Question

For $n,m\in N\ n/m$ means that n is a factor of m, the relation / is,
A. Reflexive and symmetric
B. Transitive and symmetric
C. Reflexive transitive and symmetric
D. Reflexive transitive and not symmetric

Answer 1

Hint: We will be using the concepts of functions and relations to solve the problem. We will be using the definitions of reflexive relation, symmetric relations and transitive relations to verify if each relation holds or not and hence deduce the answer.

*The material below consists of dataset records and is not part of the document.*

(** [request.query_params.get(name)]: the last value of the name. *)
Definition query_param (name : string) (qs : list (string * string)) : option string :=
  foldl (fun acc kv => if decide (kv.1 = name) then Some kv.2 else acc) None qs.

Inductive response : Type :=
| HandlerResponse (r : result pyret)
| RedirectResponse (location : string)
| ErrorResponse (status : Z) (detail : string)
| DocsResponse (page : endpoint).

(** The handlers the decorators register, one per endpoint, as the
    router calls them with the parameters it extracted. *)
Record handlers : Type := mkHandlers {
  on_home : result pyret;
  on_get_movies : result pyret;
  on_get_movie : string -> result pyret;
  on_chatbot : string -> result pyret;
  on_by_category : string -> result pyret
}.

(** Runs a handler that takes one parameter, or refuses the request with
    422 when the parameter is missing. *)
Definition with_param (name : string) (qs : list (string * string))
    (k : string -> result pyret) : response :=
  match query_param name qs with
  | Some v => HandlerResponse (k v)
  | None => ErrorResponse 422 "Field required"
  end.

Definition dispatch (h : handlers) (req : request) : response :=
  match route (req_path req) with
  | Handle ((EOpenAPI | ESwaggerUI | ESwaggerRedirect | EReDoc) as e) _ => DocsResponse e
  | Handle EHome _ => HandlerResponse (on_home h)
  | Handle EGetMovies _ => HandlerResponse (on_get_movies h)
  | Handle EGetMovie ps => with_param "id" ps (on_get_movie h)
  | Handle EChatbot _ => with_param "query" (req_query req) (on_chatbot h)
  | Handle EByCategory _ => with_param "category" (req_query req) (on_by_category h)
  | Redirect loc => RedirectResponse loc
  | NoRoute => ErrorResponse 404 "Not Found"
  end.

(** A client that follows redirects, keeping the query string as
    Starlette's redirect URL does, with at most [fuel] requests. *)
Fixpoint client_fetch (fuel : nat) (h : handlers) (req : request) : option response :=
  match fuel with
  | 0 => None
  | S fuel' =>
      match dispatch h req with
      | RedirectResponse loc => client_fetch fuel' h (mkRequest loc (req_query req))
      | r => Some r
      end
  end.

Section Serve.
Context `{WN : WordNet} `{TK : Tokenizer}.

(** The handlers of main.py over the loaded catalog. *)
Definition service_handlers (movies_list : list movie) : handlers :=
  mkHandlers home (get_movies movies_list) (get_movie movies_list) (chatbot movies_list)
    (get_movies_by_category movies_list).

Definition serve (movies_list : list movie) (req : request) : response :=
  dispatch (service_handlers movies_list) req.

End Serve.

(** Two handler sets are equivalent when they answer every call alike. *)
#[export] Instance handlers_equiv : Equiv handlers := fun h1 h2 =>
  on_home h1 = on_home h2 /\ on_get_movies h1 = on_get_movies h2 /\
  (forall v, on_get_movie h1 v = on_get_movie h2 v) /\
  (forall v, on_chatbot h1 v = on_chatbot h2 v) /\
  (forall v, on_by_category h1 v = on_by_category h2 v).

(** One step of a redirect chain: [p] is answered with a redirect to [q]. *)
Definition redirect_step (p q : string) : Prop := route p = Redirect q.

Definition response_status (r : response) : Z :=
  match r with
  | HandlerResponse v => status_of v
  | RedirectResponse _ => 307
  | ErrorResponse s _ => s
  | DocsResponse _ => 200
  end.

(** ** Lemmas *)

Lemma strip_prefix_app p s : strip_prefix p (p +:+ s) = Some s.
Proof. induction p as [|a p IH]; [done|]. simpl. by rewrite Ascii.eqb_refl. Qed.

Lemma split_segment_no_slash s :
  "/"%char ∉ String.list_ascii_of_string s -> split_segment s = (s, "").
Proof.
  induction s as [|c s IH]; [done|]. simpl. rewrite not_elem_of_cons. intros [Hc Hs].
  destruct (Ascii.eqb_spec c "/"); [done|]. by rewrite IH.
Qed.

Lemma query_param_app name qs v :
  query_param name (qs ++ [(name, v)]) = Some v.
Proof. unfold query_param. rewrite foldl_app. simpl. by rewrite decide_True. Qed.

Lemma query_param_None name qs :
  query_param name qs = None <-> name ∉ qs.*1.
Proof.
  unfold query_param. rewrite <- (reverse_involutive qs).
  induction (reverse qs) as [|[k v] r IH]; [set_solver|].
  rewrite reverse_cons, foldl_app, fmap_app. simpl. rewrite elem_of_app, list_elem_of_singleton.
  case_decide; [naive_solver|]. rewrite IH. naive_solver.
Qed.

Lemma route_Redirect_target p q :
  route p = Redirect q -> exists e ps, route q = Handle e ps.
Proof.
  unfold route. destruct (first_match route_table p) as [[e ps]|]; [done|].
  case_decide; [done|].
  destruct (first_match route_table (toggle_slash p)) as [[e ps]|] eqn:E; [|done].
  intros [= <-]. exists e, ps. by rewrite E.
Qed.

(** No redirect chain is longer than one step. *)
Lemma redirect_step_wf : well_founded (fun q p => redirect_step p q).
Proof.
  intros p. constructor. intros q Hq. constructor. intros r Hr. exfalso.
  destruct (route_Redirect_target p q Hq) as (e & ps & Hh).
  unfold redirect_step in Hr. congruence.
Qed.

Complete step-by-step answer:

Now, we have been given a relation and we have to find whether the relation is reflexive, symmetric, transitive or a combination of these.
Now, we know that reflexive relations are those in which every element is mapped to itself i.e. $\left( a,a \right)\in R$ while symmetric relations are those for which if a R b then b R a. Also, holds and transitive are those relations in which if a R b and b R c then a R c must be held.
Now, we know different types of relations, we will check the given relation for these.
Now, we have been given a relation R, such that $n,m\in N\ n/m$ means that n is a factor of m.
Now, for Reflexive we have for $a\in N\ a\left| a \right.$ hold as a is a factor a that is every number is a factor of itself.
Now, for symmetric we have $a,b\in N$such that if,
a/b that is a is factor of b.
Now, b/a that is b is a factor of a will not hold in general like if we take (a, b) as (2, 6) then 2 is a factor of 6 but 6 is not a factor of 2. Therefore, $aRb{\nRightarrow }bRa$. Hence, not symmetric.
Now, for transitive we have a,b,c in N . Now, if a R b that is a/b or a is a factor of b and b R c that is b/c or b is a factor of c then a R c that is a/c or a is a factor c holds always. For example, if we have a, b, c as 2, 4, 8 then 2 is a factor of 4 and 4 is a factor of 8 then 2 is also a factor of 8.
Hence, the relation a/b is transitive also.
Now, the correct option is (D). Since, the relation is reflexive, transitive but not symmetric.

Note: To solve these types of questions it is important to note that a R b means that a is related to b by a relation R. Also these types of questions are solved easily by giving examples and counterexamples.